Ce monde qu’il a organisé est une œuvre d’intelligence ; c’est par sa sagesse qu’il a commencé et qu’il finira. Il est l’intelligence qui connaît toutes choses et c’est à lui que le sage s’adresse pour pénétrer les mystères du monde :

« Révèle-moi la vérité, ô Ahura ! Comment a commencé la bonne création ?

« Quel est le père qui, au début des temps, a engendré l’Ordre ?

« Qui a frayé leur route au soleil et à l’étoile ? Qui fait que la lune croît et décroît ? De toi, ô Ahura, je veux apprendre ces choses et d’autres encore.
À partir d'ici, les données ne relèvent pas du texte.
(** Two frames in a row. *)
Lemma kalloc_frame_two N s :
  frames_ok N s → (2 ≤ nfree N s)%nat →
  ∃ i j s1 s2, kalloc_frame s = Done (frame_at s i) s1 ∧
    kalloc_frame s1 = Done (frame_at s j) s2 ∧ i ≠ j ∧
    (0 ≤ i < Z.of_nat N ∧ frame_free s i) ∧ (0 ≤ j < Z.of_nat N ∧ frame_free s j) ∧
    frames_ok N s2 ∧ nfree N s = (nfree N s2 + 2)%nat ∧ only_mem s s2 ∧
    (∀ k, frame_free s2 k ↔ frame_free s k ∧ k ≠ i ∧ k ≠ j) ∧
    agree (λ a, ¬ in_flags N s a) (pmem s) (pmem s2) ∧ keeps_order N s s2 ∧
    (∀ k, in_order N k s → i = k ∧ j = k + 1).
Proof.
  intros FR Hn.
  destruct (kalloc_frame_spec N s FR ltac:(lia))
    as (i1 & o1 & s1 & E1 & Es1 & Hi1 & Hf1 & Hl1 & FR1 & Hn1 & Hfree1).
  destruct (kalloc_frame_spec N s1 FR1 ltac:(lia))
    as (i2 & o2 & s2 & E2 & Es2 & Hi2 & Hf2 & Hl2 & FR2 & Hn2 & Hfree2).
  assert (only_mem s s1) as M1 by (rewrite Es1; apply only_mem_both).
  assert (only_mem s1 s2) as M2 by (rewrite Es2; apply only_mem_both).
  destruct (only_mem_frames _ _ M1) as [Eb Ef].
  apply Hfree1 in Hf2 as Hf2'. exists i1, i2, s1, s2. rewrite <- (Ef i2).
  split_and!; try done; try tauto; try lia.
  - by etrans.
  - intros k. rewrite Hfree2, Hfree1. tauto.
  - intros a Ha. unfold in_flags in Ha. rewrite Es2. cbn [pmem set_pmem emit set_console].
    rewrite rd8_wr8_ne by (rewrite Eb; lia). rewrite Es1. cbn [pmem set_pmem emit set_console].
    apply rd8_wr8_ne. lia.
  - etrans; [by apply (keeps_order_alloc N s s1 i1)|by apply (keeps_order_alloc N s1 s2 i2)].
  - intros k O. pose proof (in_order_least N k s i1 O Hi1 Hf1 Hl1) as ->. split; [done|].
    apply (in_order_least N (k + 1) s1 i2); [|done..]. apply (in_order_alloc N k s); [done|lia|done].
Qed.

(** A free frame is zero, also after other flags have changed. *)
Lemma free_frame_zero N s s' i j :
  frames_ok N s → 0 ≤ i < Z.of_nat N → frame_free s i → index_ok j →
  agree (λ a, ¬ in_flags N s a) (pmem s) (pmem s') → pte (pmem s') (frame_at s i) j = 0.
Proof.
  intros FR Hi Hf Hj Hm. apply load_zero. intros a Ha. apply slot_in_page in Ha; [|done].
  rewrite Hm; [by apply (fo_zero _ _ FR i)|]. intros Hfl. unfold in_flags in Hfl.
  apply (flags_not_in_frame N s (a - flags_base s) i FR); [lia|lia|].
  by replace (flags_base s + (a - flags_base s)) with a by lia.
Qed.

(** What the tables, and then satp, make of a state with two new frames. *)
Lemma setup_finish N s s' i j f v o :
  frames_ok N s → i ≠ j → (0 ≤ i < Z.of_nat N ∧ ¬ frame_free s i) →
  (0 ≤ j < Z.of_nat N ∧ ¬ frame_free s j) →
  setup_state (frame_at s i) (frame_at s j) 4 s s' → f = emit o (set_satp v s') →
  setup_tables N (frame_at s i) (frame_at s j) f ∧ nfree N f = nfree N s ∧ keeps_order N s f.
Proof.
  intros FR Hne [Hi Hui] [Hj Huj] SS ->. set (f := emit o _).
  assert (used_frame N s (frame_at s i)) as U1 by (by exists i).
  assert (used_frame N s (frame_at s j)) as U2 by (by exists j).
  destruct (only_mem_fields _ _ (ss_mem _ _ _ _ _ SS)) as (G1 & G2 & G3 & G4 & _).
  assert (∀ k, 0 ≤ k < Z.of_nat N → frame_flag f k = frame_flag s k) as Hflag.
  { intros k Hk. unfold frame_flag. change (flags_base f) with (flags_base s').
    unfold flags_base. rewrite G2. fold (flags_base s). apply (ss_agree _ _ _ _ _ SS).
    split; by apply (flag_not_in_used N s). }
  assert (∀ k, 0 ≤ k < Z.of_nat N → frame_free f k → frame_free s k) as Hfree.
  { intros k Hk. unfold frame_free. by rewrite Hflag. }
  split.
  2:{ split; [apply nfree_ext|apply keeps_order_same]; intros k Hk; unfold frame_free; by rewrite Hflag. }
  split.
  - apply (frames_ok_step N s); [done|done|done|done|].
    intros k a Hk Hf Ha. apply (ss_agree _ _ _ _ _ SS). apply Hfree in Hf; [|done].
    split; intros Hp.
    + by rewrite (in_frame_inj s i k a Hp Ha) in Hui.
    + by rewrite (in_frame_inj s j k a Hp Ha) in Huj.
  - by apply (used_frame_fields N s).
  - by apply (used_frame_fields N s).
  - intros E. by apply frame_at_inj in E.
  - intros k Hk. change (pmem f) with (pmem s'). rewrite (ss_root _ _ _ _ _ SS k Hk).
    repeat case_decide; done || lia.
  - intros k Hk. change (pmem f) with (pmem s'). by rewrite (ss_second _ _ _ _ _ SS k Hk).
Qed.

(** What paging_init has done: [i] and [j] are the frames of its two tables. *)
Record paging_started (N : nat) (s : kstate) (i j : Z) (s' : kstate) : Prop := PagingStarted {
  ps_i : 0 ≤ i < Z.of_nat N ∧ frame_free s i;
  ps_j : 0 ≤ j < Z.of_nat N ∧ frame_free s j;
  ps_tables : setup_tables N (frame_at s i) (frame_at s j) s';
  ps_ok : pt_ok N (frame_at s i) s';
  ps_satp : satp s' = Z.lor (PhysicalFrame_get_ppn (frame_at s i)) (Z.shiftl 9 60);
  ps_nfree : nfree N s = (nfree N s' + 2)%nat;
  ps_agree : agree (λ a, ¬ in_flags N s a ∧ ¬ in_frame s i a ∧ ¬ in_frame s j a)
    (pmem s) (pmem s');
  ps_order : keeps_order N s s';
  ps_first : ∀ k, in_order N k s → i = k ∧ j = k + 1;
  ps_vars : only_mem (set_satp (satp s') (set_first_level_table (first_level_table s') s)) s'
}.

Lemma window_pointer f :
  0 ≤ f → f + FRAME_SIZE ≤ WINDOW_SIZE → f ⊞ VIRTUAL_OFFSET = f + VIRTUAL_OFFSET.
Proof. unfold VIRTUAL_OFFSET, WINDOW_SIZE, FRAME_SIZE. intros. rewrite u64_small; lia. Qed.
« Qui a fixé la terre sans support, l’affermissant contre la chute ? Qui, les eaux et les arbres ? Qui a donné leur course rapide aux vents et aux nuées ?

« Quel artiste habile a fait la lumière et les ténèbres ? Quel artiste habile a fait le sommeil et la veille ? Par qui vont l’aurore, le midi et la nuit ?

« Qui a rendu le fils cher à son père pour qu’il l’élève ?

« Voilà les choses que je veux te demander, ô Mazda, ô bienfaisant esprit, ô créateur de toutes choses ![41] »

Par cette omniscience, il embrasse tous les actes des hommes. Il surveille toutes choses, voit au loin ; sans sommeil, sans ivresse, il est l’infaillible ; « il n’y a pas à le tromper, l’Ahura qui connaît toutes choses. » Il voit l’homme et le juge, et le frappe s’il n’a pas suivi sa loi. Car c’est de lui qu’est descendue la loi de l’homme comme la loi du monde, et de lui vient, entre toutes les sciences, la science suprême, celle du devoir, celle des choses qu’il faut penser, dire et faire et celle des choses qu’il ne faut penser, dire, ni faire. À qui a bien prié, bien pensé, parlé et agi, il ouvre son éclatant paradis ; à qui a mal prié, pensé, parlé et agi, son horrifique enfer.


CHAPITRE II

LE DIEU SUPRÊME, DIEU DU CIEL


Ainsi les Aryens de Grèce, d’Italie, d’Inde et de Perse s’accordaient à mettre au plus haut de leur Panthéon un dieu suprême qui gouverne le monde et qui en a fondé l’ordre, dieu souverain, omniscient, moral. Cette conception identique a-t-elle été conquise des quatre côtés par quatre créations indépendantes, ou bien est-elle un héritage commun de la religion indo-européenne, et les ancêtres aryens des Grecs, des Italiens, des Indiens et des Persans connaissaient-ils déjà un dieu suprême, organisateur, souverain, omniscient, moral ?

Bien que la seconde hypothèse soit plus simple et plus vraisemblable que la première, on ne peut cependant l’accepter de prime abord comme certaine : car une conception abstraite et logique de ce caractère peut très bien se développer à la fois chez plusieurs peuples d’une façon identique et indépendante. À quiconque le regarde, le monde en tout temps et en tout lieu peut révéler un artiste suprême : Socrate n’est point l’élève du Psalmiste et les deux lui racontent, comme au chantre hébreu, la gloire du Seigneur.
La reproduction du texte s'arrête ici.